Exercise directions -> Each line from the beginning of the data below through the line containing "methods of the" should be repeated exactly, please.

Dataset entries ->
[Start of section]
(** * UnixSignalListener: a shallow embedding of [UnixSignalListener.hpp]

    The class blocks every signal in [init], records handlers per signal
    number in [setHandler] and dispatches them from the [sigtimedwait] loop
    of [listen].  The embedding keeps the fields and the methods of the
    class under their own names.

    What the operating system decides is an input of the model:
    - the return code of each [pthread_sigmask] call ([os_rc]);
    - the successive results of [sigtimedwait], a list of return value and
      [errno] pairs (the script); when the script is used up the thread is
      blocked inside [sigtimedwait] ([Blocked]);
    - the signal numbers the [sigset_t] functions accept ([signals]) and the
      signals the kernel never blocks ([unblockable]).

    A callable stored in a [std::function<void()>] is opaque: invoking it is
    recorded in the process' list of calls and it returns normally.  An
    empty [std::function] (one that compares equal to [nullptr]) is [None];
    invoking it throws [std::bad_function_call]. *)

From Stdlib Require Import ZArith String List.
From stdpp Require Import gmap strings.

Local Open Scope Z_scope.
Lemma read_hist_ignores_tail_witness :
  read_hist (log_text [good_entry] +:+ nl +:+ log_text [good_entry]) =
  read_hist (log_text [good_entry]).
Proof.
  apply (read_hist_ignores_tail [good_entry] (nl +:+ log_text [good_entry]) false).
  - repeat constructor; try reflexivity; simpl; try lia.
    exists "hello". split; reflexivity.
  - reflexivity.
Defined.

(** X13: with fewer than two bytes left in the stream, [read_entry] returns
    NULL without a warning, which [read_hist] takes as the end of the
    log. *)
Theorem read_entry_short_input (fh : FILE_in) :
  (String.length fh < 2)%nat -> read_entry fh = Null false.
Proof.
  intros Hlen. destruct fh as [|c [|c' fh]]; [reflexivity| |simpl in Hlen; lia].
  unfold read_entry, fgets. cbn [Nat.pred fgets_bytes].
  destruct (Ascii.eqb c LF); unfold strlen; simpl;
    destruct (Ascii.eqb c NUL); reflexivity.
Qed.

Lemma read_entry_short_input_witness : read_entry "M" = Null false.
Proof. apply read_entry_short_input. simpl. lia. Defined.

(** X14: a pointer that [read_entry] returns, when it is not NULL, is to an
    entry with a kind of two bytes, read from at least two bytes of the
    stream; the entry holds [atoi(follow_lines) + 1] lines or, when that
    count is below -1, has no line array at all. *)
Theorem read_entry_entry (fh : FILE_in) (entry : entry_ptr) (rest : FILE_in) :
  returned (read_entry fh) = Some (entry, rest) ->
  read_back entry /\ (String.length rest + 2 <= String.length fh)%nat.
Proof.
  destruct (read_entry fh) as [e rest'|warned|ty ts fl rest'] eqn:H; cbn [returned];
    [|discriminate|]; intros [= <- <-]; split.
  - split; [now apply read_entry_kind in H|now apply read_entry_well_formed in H].
  - revert H. unfold read_entry, fgets.
    destruct (fgets_bytes (Nat.pred 3) fh) as [ty fh1] eqn:H1.
    destruct (negb (strlen ty =? 2)%nat) eqn:Hlen; [discriminate|].
    apply negb_false_iff, Nat.eqb_eq in Hlen.
    destruct (fgets_bytes (Nat.pred 19) (fgetc fh1)) as [ts fh2] eqn:H2.
    destruct (fgets_bytes (Nat.pred 4) (fgetc fh2)) as [fl fh3] eqn:H3.
    destruct (atoi fl <? -1); [discriminate|].
    destruct (read_lines _ (fgetc fh3)) as [[ls rest'']|] eqn:H4; [|discriminate].
    intros [= _ <-].
    apply fgets_bytes_length in H1, H2, H3. apply read_lines_length in H4.
    pose proof (fgetc_length fh1). pose proof (fgetc_length fh2).
    pose proof (fgetc_length fh3). pose proof (c_str_length ty).
    unfold strlen in Hlen. lia.
  - now apply read_entry_unlined in H.
  - revert H. unfold read_entry, fgets.
    destruct (fgets_bytes (Nat.pred 3) fh) as [ty' fh1] eqn:H1.
    destruct (negb (strlen ty' =? 2)%nat) eqn:Hlen; [discriminate|].
    apply negb_false_iff, Nat.eqb_eq in Hlen.
    destruct (fgets_bytes (Nat.pred 19) (fgetc fh1)) as [ts' fh2] eqn:H2.
    destruct (fgets_bytes (Nat.pred 4) (fgetc fh2)) as [fl' fh3] eqn:H3.
    destruct (atoi fl' <? -1);
      [|destruct (read_lines _ (fgetc fh3)) as [[ls rest'']|]; discriminate].
    intros [= _ _ _ <-].
    apply fgets_bytes_length in H1, H2, H3.
    pose proof (fgetc_length fh1). pose proof (fgetc_length fh2).
    pose proof (fgetc_length fh3). pose proof (c_str_length ty').
    unfold strlen in Hlen. lia.
Qed.

Lemma read_entry_entry_witness :
  read_back (unlined_entry) /\
  (String.length good_record + 2 <= String.length (unlined_record +:+ good_record))%nat.
Proof. apply (read_entry_entry (unlined_record +:+ good_record)). reflexivity. Defined.

(** X15: the array that [read_hist] returns is never empty (with no entry
    read the result is the NULL pointer) and its timestamps stand in lexical
    order; each of its entries has a kind of two bytes and either the
    number of lines its count announces or, with a count below -1, no line
    array. *)
Theorem read_hist_result (fh : FILE_in) (entries : list entry_ptr) :
  read_hist fh = Done (Some entries) ->
  entries <> [] /\ Forall read_back entries /\ StronglySorted stamp_le entries.
Proof.
  intros (Hne & Hwf & Hs)%read_hist_loaded_ptrs.
  split; [assumption|]. split; [assumption|]. now apply sorted_stamps.
Qed.

Lemma read_hist_result_witness :
  [unlined_entry; Lined good_entry] <> [] /\
  Forall read_back [unlined_entry; Lined good_entry] /\
  StronglySorted stamp_le [unlined_entry; Lined good_entry].
Proof. apply (read_hist_result (good_record +:+ unlined_record)). reflexivity. Defined.

(** ** Files *)

Lemma fopen_w_spec (fs fs' : filesystem) (p : path) :
  fopen_w fs p = Some fs' ->
  (exists ino, lookup_path fs' p = Some (File ino "")) /\
  (forall q, q <> p -> lookup_path fs' q = lookup_path fs q) /\
  (forall k, is_Some (dirs fs' !! k) <-> is_Some (dirs fs !! k)).
Proof.
  destruct p as [pd pn]. unfold fopen_w, lookup_path. cbn [fst snd].
  destruct (dirs fs !! pd) as [d|] eqn:Hd; [|discriminate].
  assert (Hgen : forall nd next,
    (exists ino, nd = File ino "") ->
    let fs0 := mk_filesystem (<[pd := <[pn := nd]> d]> (dirs fs)) next in
    (exists ino, match dirs fs0 !! pd with
                 | None => None | Some d0 => d0 !! pn end = Some (File ino "")) /\
    (forall q : path, q <> (pd, pn) ->
       match dirs fs0 !! q.1 with None => None | Some d0 => d0 !! q.2 end =
       match dirs fs !! q.1 with None => None | Some d0 => d0 !! q.2 end) /\
    (forall k, is_Some (dirs fs0 !! k) <-> is_Some (dirs fs !! k))).
  { intros nd next [ino ->]. simpl. split; [|split].
    - exists ino. now rewrite !lookup_insert_eq.
    - intros [qd qn] Hq. simpl. destruct (decide (pd = qd)) as [<-|Hne].
      + rewrite lookup_insert_eq, Hd. rewrite lookup_insert_ne; [reflexivity|congruence].
      + now rewrite lookup_insert_ne.
    - intros k. rewrite lookup_insert_is_Some'. split; [|now right].
      intros [<-|H]; [now rewrite Hd|assumption]. }
  destruct (d !! pn) as [[ino data|ino|t ino|]|]; try discriminate;
    intros [= <-]; apply Hgen; eauto.
Qed.

Lemma fclose_w_spec (fs : filesystem) (p : path) (out_stream : FILE_out) :
  (forall ino data, lookup_path fs p = Some (File ino data) ->
     lookup_path (fclose_w fs p out_stream) p = Some (File ino out_stream)) /\
  (forall q, q <> p -> lookup_path (fclose_w fs p out_stream) q = lookup_path fs q) /\
  (forall k, is_Some (dirs (fclose_w fs p out_stream) !! k) <-> is_Some (dirs fs !! k)).
Proof.
  destruct p as [pd pn]. unfold fclose_w, lookup_path. cbn [fst snd dirs].
  split; [|split].
  - intros ino data H. rewrite lookup_alter_eq.
    destruct (dirs fs !! pd) as [d|]; [|discriminate]. simpl.
    now rewrite lookup_alter_eq, H.
  - intros [qd qn] Hq. simpl. destruct (decide (pd = qd)) as [<-|Hne].
    + rewrite lookup_alter_eq. destruct (dirs fs !! pd) as [d|]; [|reflexivity]. simpl.
      rewrite lookup_alter_ne; [reflexivity|congruence].
    + now rewrite lookup_alter_ne.
  - intros k. apply lookup_alter_is_Some.
Qed.

Lemma fopen_r_lookup (fs fs' : filesystem) (p q : path) :
  lookup_path fs' p = lookup_path fs q -> fopen_r fs' p = fopen_r fs q.
Proof. unfold fopen_r. now intros ->. Qed.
[End of section]
Your response ->
(** * UnixSignalListener: a shallow embedding of [UnixSignalListener.hpp]

    The class blocks every signal in [init], records handlers per signal
    number in [setHandler] and dispatches them from the [sigtimedwait] loop
    of [listen].  The embedding keeps the fields and the methods of the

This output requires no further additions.